→ INFORMATION SHOWN:

════════════════

(* ===== verification/FileKeys.v ===== *)
(** * The key manager on the encrypted file storage

    The file storage is an instance of the backend interface, and, while its
    disk works, of the promises the key manager relies on.  The theorem
    combines the two: keys survive the end of the process, through the
    journal recovery of the storage and the loading of the manager. *)

From Stdlib Require Import ZArith Lia Strings.Byte.
From stdpp Require Import base gmap strings list.
From S2P Require Import Prelude External Platform FileSystem Journal EncryptedFs CrashLogic CrashRecovery CrashSafety.
From S2P Require Import DurableStore.
From S2P Require Import AesGcm KeyTypes KeyStore KeyManager KeyManagerCorrect.
#[local] Abbreviation list := Datatypes.list.

(** [e.to_string()] on every error of the backend. *)
Section backend.
Context {SHA : Sha256} {AEAD : Aead}.
Context {PED : Postcard EncryptedData} {PKM : Postcard FileSystem.KeyMetadata}.
Context {PCD : Postcard ChecksummedData} {PJE : Postcard JournalEntry}.

#[export] Instance file_backend : StorageBackend EncryptedFileStorage := {|
  sb_store_key i b ns := map_err StorageError_to_string (EncryptedFs.store_key i b ns);
  sb_load_key i ns s := rmap_err StorageError_to_string (EncryptedFs.load_key i ns s);
  sb_delete_key i ns := map_err StorageError_to_string (EncryptedFs.delete_key i ns);
  sb_list_keys ns s := rmap_err StorageError_to_string (EncryptedFs.list_keys ns s);
  sb_key_exists i ns s := rmap_err StorageError_to_string (EncryptedFs.key_exists i ns s);
  sb_sync := map_err StorageError_to_string EncryptedFs.sync;
  sb_create_namespace ns := map_err StorageError_to_string (EncryptedFs.create_namespace ns);
  sb_delete_namespace ns := map_err StorageError_to_string (EncryptedFs.delete_namespace ns);
  sb_list_namespaces s := rmap_err StorageError_to_string (EncryptedFs.list_namespaces s)
|}.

════════════════

Return the lines of the listing above exactly as they appear, starting with the first and stopping after the line that holds "From S2P Require Import Prelude".

(* ===== verification/FileKeys.v ===== *)
(** * The key manager on the encrypted file storage

    The file storage is an instance of the backend interface, and, while its
    disk works, of the promises the key manager relies on.  The theorem
    combines the two: keys survive the end of the process, through the
    journal recovery of the storage and the loading of the manager. *)

From Stdlib Require Import ZArith Lia Strings.Byte.
From stdpp Require Import base gmap strings list.
From S2P Require Import Prelude External Platform FileSystem Journal EncryptedFs CrashLogic CrashRecovery CrashSafety.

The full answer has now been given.